[Updated with interview material from Spark Capital general partner Bijan Sabet, see below.]
It’s almost the equivalent of the “microloans” phenomenon for the venture world: the profusion of startup schools, bootcamps, incubators, and seed funds that give teams small amounts of money—from a few thousand dollars to a few hundred thousand—to get their ideas up to speed and test them in the market before they need more serious capital. Boston’s Spark Capital, whose portfolio focuses on social media, entertainment, and network infrastructure companies, is the latest to join this trend.
Spark announced this morning that it’s launching Start@Spark, a program that will offer seed-stage investments of up to $250,000 to promising early-stage startups in the New York and Boston areas. And by mid-afternoon it had already received a “slew of e-mails” with proposals, according to Spark’s Bijan Sabet.
“In this economic environment, continued innovation and entrepreneurship are as important as ever,” Spark founder and general partner Todd Dagres said in this morning’s announcement. “Looking back at previous recessions, some of the greatest technology companies were created and achieved market success during turbulent times. We view Start@Spark as an opportunity to not only buck the trend of investors retreating from new early stage funding but also to capitalize on what may be a perfect storm for the next great technology company to take root.” (We’re working on contacting Dagres directly.)
Spark said the seed investments will be available to companies working on technologies at all stages of the “media and technology value chain”—content, applications, platforms, and infrastructure. In that respect, Spark seems to be looking to help create more hot startups along the lines of its current portfolio companies Eqal (the multimedia studio behind the “lonelygirl15” Web series), Twitter (the famous microblogging service), Tumblr (a simplified blogging platform), Kickapps (a builder of white-label social networks), and Verivue (a broadband video delivery company).
Spark is already a supporter of the incubator model: it provides support for TechStars, a Boulder, CO-based startup bootcamp that will operate a parallel Boston session starting this summer. But while Start@Spark doesn’t sound like a full-scale incubator on the TechStars or Y Combinator model, the firm says companies that win seed funding will have access to Spark partners and legal counsel. Spark hasn’t said what the terms of the seed investments will be—for example, whether the funded startups will somehow be obliged to offer Spark equity.
Startup builders can apply for the Spark program online at www.sparkcapital.com/start. The firm says applicants will be judged on “creativity, thought-leadership, wide-reaching but focused ideas and the qualifications of the founding team.”

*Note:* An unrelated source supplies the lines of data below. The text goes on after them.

(* ===== verification/BaseFs.v ===== *)
(** storage/file.go: the layout of the data directory and the file operations
    every storage handle is built from ([baseFsHandle]). *)
From S2P Require Import Prelude GoStrings GoPath Schema World.

Definition AuditDir := "audit".
Definition AuthDir := "auth".
Definition BrandingDir := "branding".
Definition CertsDir := "certs".
Definition ConfigsDir := "configs".
Definition DbFile := "db.sqlite".
Definition DevicesDir := "devices".
Definition UpdatesDir := "updates".
Definition TufDir := "tuf".
Definition partialFileSuffix := "..part".
Definition rolloutJournalFile := "rollouts.journal".
Definition defaultDirAccess : Z := 488.   (* 0o750 *)
Definition defaultFileAccess : Z := 416.  (* 0o640 *)
Definition secureFileAccess : Z := 384.   (* 0o600 *)

(** ** FsConfig *)
Definition FsConfig_RootDir (c : string) : string := c.
Definition FsConfig_AuditDir (c : string) : string := filepath_Join [c; AuditDir].
Definition FsConfig_AuthDir (c : string) : string := filepath_Join [c; AuthDir].
Definition FsConfig_DbFile (c : string) : string := filepath_Join [c; DbFile].
Definition FsConfig_CertsDir (c : string) : string := filepath_Join [c; CertsDir].
Definition FsConfig_DevicesDir (c : string) : string := filepath_Join [c; DevicesDir].
Definition FsConfig_ConfigsDir (c : string) : string := filepath_Join [c; ConfigsDir].
Definition FsConfig_UpdatesDir (c : string) : string := filepath_Join [c; UpdatesDir].
Definition FsConfig_TufDir (c : string) : string := filepath_Join [c; TufDir].

(** ** baseFsHandle: each operation takes the handle's root directory *)

Definition mkdirs (root : string) (ignoreExists : bool) : IO unit :=
  if ignoreExists then os_MkdirAll root else os_Mkdir root.

Definition readFile (root name : string) (ignoreNotExist : bool) : IO string :=
  r ← try (os_ReadFile (filepath_Join [root; name]));
  match r with
  | Ok content => mret content
  | Err err => if ignoreNotExist && errors_Is err ErrNotExist then mret "" else fail err
  end.

(** [bufio.ScanLines]: lines without the newline and one trailing carriage
    return; a line of 64 KiB or more stops the scanner with an error. *)
Definition maxScanTokenSize : Z := 65536.
Definition drop_cr (l : string) : string := TrimSuffix l (str1 (byte 13)).
Fixpoint scan_tokens (raw : list string) : list (result string) :=
  match raw with
  | [] => []
  | [last] => if String.eqb last "" then []
              else if (maxScanTokenSize <=? len last)
                   then [Err (ErrMsg "bufio.Scanner: token too long")]
                   else [Ok (drop_cr last)]
  | l :: raw' => if (maxScanTokenSize <=? len l)
                 then [Err (ErrMsg "bufio.Scanner: token too long")]
                 else Ok (drop_cr l) :: scan_tokens raw'
  end.
Definition scan_lines (content : string) : list (result string) :=
  scan_tokens (Split content (byte 10)).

Update, 3:30 p.m. March 25, 2009: I just spoke with Spark general partner Bijan Sabet about Start@Spark. Here are the key quotes.

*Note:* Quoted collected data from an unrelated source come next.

(** [_copyAndCloseOut(file, &io.LimitedReader{R, N: limit})]: what is copied,
    and the outcome of the copy joined with that of the close. *)
Definition _copyAndCloseOut (p data : string) (data_err : option error) (limit : Z) : IO Z :=
  let copied := if limit <=? 0 then "" else str_take (Z.to_nat limit) data in
  r ← try (fd_overwrite p copied);
  let err := match r, data_err with
             | Err e, _ => Some e
             | Ok _, Some e => if limit <=? len data then None else Some e
             | Ok _, None => None
             end in
  c ← try fd_close;
  match err, c with
  | Some e, _ => fail e
  | None, Err e => fail e
  | None, Ok _ => mret (len copied)
  end.

Definition unpack_item (destDirPath : string) (it : tar_item) (u : unpack_state) : IO unpack_state :=
  let hdr := it_hdr it in
  '(skip, u) ← match onTarHeaderSeen (events cfg) with
               | None => mret (false, u)
               | Some f =>
                   let '(r, st) := f (captured u) hdr in
                   let u := {| checkDeclaredSize := checkDeclaredSize u;
                               checkRealSize := checkRealSize u; captured := st |} in
                   skip ← lift r; mret (skip, u)
               end;
  if (skip : bool) then mret u else
  match h_Typeflag hdr with
  | TypeDir =>
      '(r, u) ← _createDirForTarItem destDirPath hdr u;
      wrap "failed to unpack directory" (_ ← lift r; mret u)
  | TypeOther => fail (ErrMsg "failed to unpack file: unsupported file type")
  | TypeReg =>
      if String.eqb (h_Name hdr) "" then fail (ErrMsg "failed to unpack file with empty name") else
      '(r, u) ← _createDirForTarItem destDirPath hdr u;
      '(absFilePath, relFilePath, curDiskSize) ← wrap "failed to unpack file" (lift r);
      wrap "failed to unpack file" (os_OpenFile_create false false absFilePath (fileAccess cfg));;
      let limit := 1 + Z.min (maxItemSize cfg) (maxDiskSize cfg - curDiskSize) in
      wrap "failed to unpack file"
        (n ← _copyAndCloseOut absFilePath (it_data it) (it_data_err it) limit;
         let '(r, u) := check_real relFilePath n u in
         _ ← lift r; mret u)
  end.

Fixpoint unpack_items (destDirPath : string) (items : list (result tar_item)) (u : unpack_state)
  : IO unpack_state :=
  match items with
  | [] => mret u
  | Err err :: _ => fail (ErrWrap "failed to unpack tarball header" err)
  | Ok it :: items' => u ← unpack_item destDirPath it u; unpack_items destDirPath items' u
  end.

Definition _unpackTar (st0 : St) (src : tarball) (destDirPath : string) : IO unit :=
  match onUnpackStarted (events cfg) with None => mret tt | Some f => f end;;
  u ← unpack_items destDirPath (tb_items src)
        {| checkDeclaredSize := new_limiter; checkRealSize := new_limiter; captured := st0 |};
  match onUnpackComplete (events cfg) with None => mret tt | Some f => f (captured u) end.

(** ** The destination, the temporary file and the temporary directory *)

Definition _checkDestDir (destDir destDirPath : string) : IO unit :=
  r ← try (os_ReadDir destDirPath);
  match r with
  | Err err =>
      if negb (errors_Is err ErrNotExist) then fail (ErrWrap "failed to check if destination exists" err)
      else if createDest cfg then wrap "failed to create destination" (os_MkdirAll destDirPath)
      else mret tt
  | Ok [] => mret tt
  | Ok (_ :: _) =>
      if replaceDest cfg then
        r ← try (os_RemoveAll destDirPath);
        match r with
        | Err err => if negb (errors_Is err ErrNotExist) then fail (ErrWrap "failed to clean destination" err)
                     else wrap "failed to create destination" (os_MkdirAll destDirPath)
        | Ok _ => wrap "failed to create destination" (os_MkdirAll destDirPath)
        end
      else if negb (mergeDest cfg) then fail (ErrMsg "destination already exists and is not empty")
      else mret tt
  end.

(** [os.CopyFS(dst, os.DirFS(src))] onto a directory that does not exist yet. *)
Definition os_CopyFS (dst src : string) : IO unit :=
  syscall (λ w,
    let tree := filter (λ kv, under src kv.1 = true) (fs w) in
    let copied := list_to_map ((λ kv, (rekey src dst kv.1, kv.2)) <$> map_to_list tree) in
    (Ok tt, with_fs (copied ∪ fs w) w)).

Definition _handleTmpFile (root : string) (src : tarball) : IO tarball :=
  let tmpFilePath := filepath_Join [root; tmpDir cfg; tmpFile cfg] in
  let n := 1 + maxDiskSize cfg in
  wrap "failed to save tarball"
    (os_OpenFile_create false true tmpFilePath (fileAccess cfg);;
     copied ← _copyAndCloseOut tmpFilePath (tb_bytes src) (tb_read_err src) n;
     if n - copied <=? 0 then fail ErrTarUnpackExceedsLimitRawSize else mret tt);;
  wrap "failed to read tarball" (os_ReadFile tmpFilePath);;
  mret src.

Definition _handleTmpDir (root destDirPath : string) (unpacker : string -> IO unit) : IO unit :=
  let txDirPath := filepath_Join [root; tmpDir cfg] in
  let unpackDirPath := filepath_Join [txDirPath; "unpacked"] in
  let backupDirPath := filepath_Join [txDirPath; "backup"] in
  wrap "failed to create a temporary directory" (os_MkdirAll txDirPath);;
  r ← try
    (((if mergeDest cfg
       then wrap "failed to copy original directory files for merging" (os_CopyFS unpackDirPath destDirPath)
       else mret tt);;
      unpacker unpackDirPath;;
      r ← try (os_Rename destDirPath backupDirPath);
      match r with
      | Err err => if negb (errors_Is err ErrNotExist)
                   then fail (ErrWrap "failed to backup existing directory" err) else mret tt
      | Ok _ => mret tt
      end) ≫= λ _,
      (r ← try (os_Rename unpackDirPath destDirPath);
       match r with
       | Ok _ => mret (false, None)
       | Err err =>
           match onTmpRenameError (events cfg) with
           | Some f => mret (f err)
           | None => mret (false, Some (ErrWrap "failed to rename unpacked directory" err))
           end
       end));
  let '(isDestCorrupted, err) :=
    match r with Ok v => v | Err err => (false, Some err) end in
  (if isDestCorrupted then mret tt
   else
     c ← try (os_RemoveAll txDirPath);
     match c, onTmpCleanupError (events cfg) with
     | Err e, Some f => f e
     | _, _ => mret tt
     end);;
  match err with Some e => fail e | None => mret tt end.
End Limiter.

Definition unpackTar {St} (root : string) (st0 : St) (src : tarball) (destDir : string)
  (opts : list (TarUnpackOption St)) : IO unit :=
  let cfg := foldl apply_option (default_config St) opts in
  let destDirPath := filepath_Join [root; destDir] in
  _checkDestDir cfg destDir destDirPath;;
  let unpacker := λ destDirPath,
    src ← (if 0 <? len (tmpFile cfg) then _handleTmpFile cfg root src else mret src);
    _unpackTar cfg st0 src destDirPath in
  if 0 <? len (tmpDir cfg) then _handleTmpDir cfg root destDirPath unpacker
  else unpacker destDirPath.

(** ** Theory: paths *)

(** A clean root whose last element is a plain name, or the root directory. *)
Definition root_ok (root : string) : Prop :=
  Clean root = root ∧ (root = "/" \/ ∃ c, last (comps root) = Some c ∧ c <> "..").

Lemma root_ok_dir root : root_ok root -> root = "/" \/ dir_ok root.
Proof.
  intros [Hc [->|(c & Hl & _)]]; [by left|]. right. split; [done|]. by intros E; rewrite E in Hl.
Qed.
Lemma Join2 root path : root <> "" -> filepath_Join [root; path] = Clean (root +:+ "/" +:+ path).
Proof. intros H. unfold filepath_Join. by destruct (String.eqb_spec root ""). Qed.
Lemma rooted_Join2 root path :
  root <> "" -> rooted (filepath_Join [root; path]) = rooted root.
Proof. intros H. by rewrite Join2, rooted_Clean, rooted_app. Qed.
Lemma Clean_Join2 root path :
  root <> "" -> Clean (filepath_Join [root; path]) = filepath_Join [root; path].
Proof. intros H. by rewrite Join2, Clean_idemp. Qed.
Lemma names_below root abs l :
  root_ok root -> rooted abs = rooted root -> comps abs = comps root ++ l -> Forall name_ok l.
Proof.
  intros [Hc Hr] Hra E. pose proof (comps_ok_comps abs) as Hok. rewrite E, Hra in Hok.
  destruct Hr as [->|(c & Hl & Hd)]; [|by eapply comps_ok_app_names].
  destruct Hok as (n & names & E' & Hn & H0). rewrite (H0 eq_refl) in E'. simpl in E'. by subst.
Qed.
Lemma len_extends root abs :
  HasPrefix abs (root +:+ "/") = true -> len root < len abs.
Proof. rewrite HasPrefix_spec. intros [r ->]. unfold len. rewrite !str_length_app. simpl. lia. Qed.

Lemma AbsPathNoEscape_spec root path abs :
  root_ok root ->
  AbsPathNoEscape root path = Ok abs ↔
  abs = Clean (root +:+ "/" +:+ path) ∧
  ∃ names, Forall name_ok names ∧ comps abs = comps root ++ names.
Proof.
  intros Hroot. assert (root <> "") as Hne.
  { destruct Hroot as [<- _]. apply Clean_nonempty. }
  rewrite <-Join2 by done. unfold AbsPathNoEscape.
  set (a := filepath_Join [root; path]).
  assert (rooted a = rooted root) as Hra by by apply rooted_Join2.
  assert (Clean a = a) as Hca by by apply Clean_Join2.
  assert ((∃ names, Forall name_ok names ∧ comps a = comps root ++ names) ↔
          ∃ names, comps a = comps root ++ names) as Hnames.
  { split; [naive_solver|]. intros (l & E). exists l. split; [|done]. by eapply names_below. }
  apply root_ok_dir in Hroot as Hd.
  assert ((∃ names, comps a = comps root ++ names) ↔
    (if len a <=? len root then negb (String.eqb root a)
     else if negb (String.eqb root "/") then negb (HasPrefix a (root +:+ "/")) else false) = false) as Hiff.
  { destruct Hroot as [Hcr _]. assert (root = a -> comps a = comps root ++ []) as Heq.
    { intros <-. by rewrite app_nil_r. }
    assert (comps a = comps root -> root = a) as Hinj by (intros ?; by apply comps_inj).
    destruct (Z.leb_spec (len a) (len root)) as [Hl|Hl].
    - rewrite negb_false_iff, String.eqb_eq. split; [|by eauto]. intros ([|x l] & E).
      { rewrite app_nil_r in E. auto. }
      destruct Hd as [->|Hd].
      + change (comps "/" ++ x :: l) with (x :: l) in E.
        pose proof (comps_ok_comps a) as Hok. rewrite E in Hok. apply comps_ok_head in Hok as [Hx _].
        rewrite <-Hca in Hl. unfold Clean in Hl. rewrite Hra, E in Hl.
        change (len ("/" +:+ Join (x :: l) "/") <= 1) in Hl. unfold len in Hl.
        destruct x; [done|]. rewrite Join_cons_char, str_length_app in Hl. simpl in Hl. lia.
      + assert (HasPrefix a (root +:+ "/") = true) as Hp%len_extends; [|lia].
        apply HasPrefix_comps; try done. by exists (x :: l).
    - destruct (String.eqb_spec root "/") as [->|Hs]; simpl.
      { split; [done|]. intros _. by exists (comps a). }
      destruct Hd as [|Hd]; [done|].
      rewrite negb_false_iff, HasPrefix_comps by done. split; [|naive_solver].
      intros (l & E). exists l. split; [|done]. intros ->. rewrite app_nil_r in E.
      apply Hinj in E. rewrite <-E in Hl. lia. }
  rewrite <-Hnames in Hiff.
  destruct (if len a <=? len root then _ else _); split.
  - done.
  - intros [-> H]. by apply Hiff in H.
  - intros [= <-]. split; [done|]. by apply Hiff.
  - by intros [-> _].
Qed.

On why Spark is doing this:
“By and large, we mostly do early-stage investing. We’ve done later-stage investing as well, but typically we are part of the first institutional round for our companies. The investments range from the $350,000 we put into Tumblr to get it going, to something close to that for Oneriot and Admeld, to other Series As that are larger—we did $1 million with OMGPOP a year ago. So we’ve done a bunch of early-stage investing. And in this market we continue to see a few trends that are clear to us. Many funds are getting bigger and bigger, and in the Northeast in particular, there is nothing like this that we’ve seen. On the West Coast they have some of these programs, but we don’t see them done here. A very active angel and seed investing community is an important part of the ecosystem. So we felt it was the right time to do this…This is very much focused on New York and Boston, at least for now.”
On Spark’s larger efforts to reach out to early-stage startups:
“One thing that we’re trying to promote is that this is one component of a larger initiative that we’ve termed Start@Spark. The seed part is the newest part of that offering, but we include in this thing the Alliance for Open Competition, which is our effort to get rid of non-compete agreements, and our investment in TechStars, and some community things that we’re trying to do that really focus on entrepreneurs.”
On the response to the seed investing program so far:
“It’s amazing. Just today, I’ve gotten two public comments on my blog with proposals, and a slew of e-mails that have come in just since this morning. We are going to have a lot of evening reading. I haven’t gone through them, so I can’t tell you whether any of the day-one applicatnts are going to get capital from Spark. But I just feel that angel and seed-stage investments play a very important role. Even before the economic collapse, the Northeast didn’t have the strength of the angel network that the West Coast has. We have some very good angel investors, but they aren’t nearly as active and comprehensive as the angel network on the West Coast.”